**What you need to do**
Using the listing below, print exactly everything from the line with "by apply elem_of_nil in Hr." down to the line with "(∀ op, op ∈ L", both included, and nothing more.

**Exercise data**
=== Begin Enclosure ===

(* ===== verification/KvClusterRuns.v ===== *)
(** * KvClusterRuns: a run of the key/value cluster

    Three servers that take a snapshot after each command.  A clerk writes at
    server 0, after server 2 sent it away; another appends; server 2 catches up
    from a snapshot; server 0 is killed and restarts; server 2 is elected, and the
    first clerk reads there what both wrote.  The theorems about the cluster are
    applied to this run. *)
From Stdlib Require Import ZArith Lia Ascii.
From stdpp Require Import base gmap list_numbers strings option countable list.
From S2P Require Import Prelude Labgob RaftTypes Raft RaftNode RaftDelivery Bitset Porcupine PorcupineCheck PorcupineCorrect PorcupineOps KvModel PorcupineRuns Dedup KvRaft KvReplica KvRuns RaftCluster RaftRuns RaftAgreeRuns KvHistory KvLinear KvCluster KvClusterSteps KvClusterLinear.
#[local] Open Scope Z_scope.

(** ** Checking a run *)
Definition kv_sends_dummyb (W : KvWorld) (e : KvEvent) : bool :=
  match e with KRaft e => sends_dummyb (rafts W) e | _ => false end.

Fixpoint kv_run (es : list KvEvent) (b : Ballots) (W : KvWorld) : option (Ballots * KvWorld) :=
  match es with
  | [] => Some (b, W)
  | e :: es =>
      W' ← kv_exec W e;
      if kv_sends_dummyb W e || revotesb b (rafts W') then None
      else kv_run es (record_votes (rafts W') b) W'
  end.

Lemma kv_run_reach n size es b W b' W' :
  kv_reach n size b W → kv_run es b W = Some (b', W') → kv_reach n size b' W'.
Proof.
  revert b W. induction es as [|e es IH]; intros b W Hr Hk; cbn [kv_run] in Hk; [by injection Hk as <- <-|].
  apply bind_Some in Hk as (W1 & Hx & Hk). destruct (_ || _) eqn:Hb; [done|].
  apply orb_false_iff in Hb as [Hd Hv]. eapply IH; [|exact Hk].
  eapply kv_reach_exec; [exact Hr| |exact Hx|by apply revotesb_spec].
  destruct e; cbn in *; try (by intros []). by apply sends_dummyb_spec.
Qed.

Definition no_kv_world : KvWorld := mkKvWorld (mkWorld [] [] ∅) [] [] [] [].

Definition kv_after (es : list KvEvent) : Ballots * KvWorld :=
  default (∅, no_kv_world) (W ← kv_boot 3 1; kv_run es ∅ W).

(** ** The run *)
Definition put_x : Request := RPut (mkPutAppendArgs "x" "1" 0 7).
Definition append_x : Request := RAppend (mkPutAppendArgs "x" "2" 0 8).
Definition get_x : Request := RGet (mkGetArgs "x" 1 7).

Definition kv_timeout (i : nat) (t : Z) : KvEvent := KRaft (ETick i (ms t) 0 (ms 200)).
Definition kv_deliver (k : nat) (t : Z) : KvEvent := KRaft (EDeliver k (ms t)).

Definition kv_elect0 : list KvEvent :=
  [kv_timeout 0 1000; kv_deliver 0 1001; kv_deliver 1 1002; KRaft (EDrop 0)].

Definition kv_put : list KvEvent :=
  [KInvoke put_x; KRequest 2 put_x; KRequest 0 put_x;
   KRaft (EWorker 0 1); kv_deliver 0 1003; kv_deliver 0 1004; kv_deliver 0 1005;
   KRaft (EApply 0); KUpdate 0; KReceive 0].

Definition kv_append : list KvEvent :=
  [KInvoke append_x; KRequest 0 append_x; KReturn 1;
   KRaft (EWorker 0 1); kv_deliver 0 1006; kv_deliver 0 1007; kv_deliver 0 1008;
   KRaft (EApply 0); KUpdate 0; KReceive 0; KReturn 2].

(** Server 2 has nothing of this; it gets the snapshot. *)
Definition kv_catch_up : list KvEvent :=
  [KRaft (EWorker 0 2); kv_deliver 0 1010; kv_deliver 0 1011; KRaft (EApply 2); KUpdate 2; kv_deliver 0 1012; kv_deliver 0 1013].

(** Server 0 crashes with a read it has not replicated, and starts again. *)
Definition kv_crash : list KvEvent :=
  [KInvoke get_x; KRequest 0 get_x; KKill 0; KRestart 0 (ms 2000)].

(** The clerk asks server 2, the leader of term 2. *)
Definition kv_read : list KvEvent :=
  [kv_timeout 2 3000; kv_deliver 1 3001; kv_deliver 1 3002; KRaft (EDrop 0); KRequest 2 get_x;
   KRaft (EWorker 2 1); kv_deliver 0 3003; kv_deliver 0 3004; kv_deliver 0 3005;
   KRaft (EApply 2); KUpdate 2; KReceive 0; KReturn 3].

Definition kv_events : list KvEvent :=
  kv_elect0 ++ kv_put ++ kv_append ++ kv_catch_up ++ kv_crash ++ kv_read.
Definition kv_world : KvWorld := snd (kv_after kv_events).

Lemma kv_world_reach : kv_reach 3 1 (fst (kv_after kv_events)) kv_world.
Proof.
  assert (∃ W0, kv_boot 3 1 = Some W0 ∧ is_Some (kv_run kv_events ∅ W0)) as (W0 & Hb & [[b W] Hr]).
  { destruct (kv_boot 3 1) as [W0|] eqn:Hb; [|vm_compute in Hb; discriminate]. exists W0. split; [done|].
    vm_compute in Hb. injection Hb as <-. vm_compute. by eexists. }
  assert (kv_after kv_events = (b, W)) as E.
  { unfold kv_after. rewrite Hb. cbn [mbind option_bind]. by rewrite Hr. }
  unfold kv_world. rewrite E. eapply kv_run_reach; [by apply kv_reach_boot|exact Hr].
Qed.

(** The append started before the put had returned. *)
Definition kv_history : list Obs :=
  [Invoke put_x; Invoke append_x; Done put_x ""; Done append_x ""; Invoke get_x; Done get_x "12"].

Lemma kv_world_history : history kv_world = kv_history.
Proof. vm_compute. reflexivity. Qed.

Lemma kv_world_done : all_done (history kv_world).
Proof.
  rewrite kv_world_history. intros r Hin. exists (if decide (r = get_x) then "12" else ""). unfold kv_history in *.
  repeat (apply elem_of_cons in Hin as [E|Hin]; [first [discriminate E|injection E as ->; vm_compute; set_solver]|]).
  by apply elem_of_nil in Hin.
Qed.

(** The values are "1" and "2", and begin no error. *)
Lemma kv_world_never key : never_ErrNoKey (history kv_world) key.
Proof.
  rewrite kv_world_history. intros vs Hvs E. destruct vs as [|v vs]; [discriminate E|].
  destruct (Hvs v ltac:(left)) as (r & Hr & Hw & _ & Hv). unfold kv_history in Hr.
  repeat (apply elem_of_cons in Hr as [Er|Hr]; [first [discriminate Er|injection Er as ->; first [discriminate Hw|cbn in Hv; subst v; discriminate E]]|]).
  by apply elem_of_nil in Hr.
Qed.

(** Server 2, which started from the snapshot, holds what both clerks wrote. *)
Definition kv_server2 : option KVServer := server_of kv_world 2.

Lemma servers_follow_one_log_witness :
  ∃ s L, kv_server2 = Some s ∧ kv s !! "x" = Some "12" ∧ kv_dead s = false ∧
    (∀ op, op ∈ L → ∃ r, Invoke r ∈ history kv_world ∧ op = request_op r) ∧
    ∃ j : nat, kv_lastApplied s <= Z.of_nat j ∧ (kv s, requestCache s) = state_at (take j L).
Proof.
  destruct (servers_follow_one_log 3 1 _ _ kv_world_reach) as (L & HL & Hs).
  assert ((λ s, (kv s !! "x", kv_dead s)) <$> kv_server2 = Some (Some "12", false)) as Ev by (vm_compute; reflexivity).
  apply fmap_Some in Ev as (s & E & Ev).
  assert (kv s !! "x" = Some "12") as Hx by exact (eq_sym (f_equal fst Ev)).
  assert (kv_dead s = false) as Hd by exact (eq_sym (f_equal snd Ev)).
  destruct (Hs 2%nat s E) as [Hstate _]. destruct (Hstate Hd) as (j & Hj & _ & Hst).
  exists s, L. split; [exact E|]. split; [exact Hx|]. split; [exact Hd|]. split; [exact HL|].
  exists j. split; [exact Hj|exact Hst].
Defined.

Lemma cluster_linearizable_witness :
  linearizable KvModel (ops_on "x" (operations kv_history)) ∧
  ∃ fuel, CheckOperations KvModel (operations kv_history) (in_order 3) fuel = Returned true.
Proof.
  destruct (cluster_linearizable 3 1 _ _ kv_world_reach kv_world_done) as [Hlin Hcheck].
  pose proof kv_world_never as Hnever. rewrite kv_world_history in Hlin, Hcheck, Hnever. split; [exact (Hlin "x" (Hnever "x"))|].
  destruct (Hcheck Hnever) as [fuel0 Hrun]; [vm_compute; discriminate|].
  exists fuel0. exact (Hrun fuel0 (in_order 3) (le_n _) (in_order_complete 3)).
Defined.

=== End Enclosure ===

**Output of the task**
  by apply elem_of_nil in Hr.
Qed.

(** Server 2, which started from the snapshot, holds what both clerks wrote. *)
Definition kv_server2 : option KVServer := server_of kv_world 2.

Lemma servers_follow_one_log_witness :
  ∃ s L, kv_server2 = Some s ∧ kv s !! "x" = Some "12" ∧ kv_dead s = false ∧
    (∀ op, op ∈ L → ∃ r, Invoke r ∈ history kv_world ∧ op = request_op r) ∧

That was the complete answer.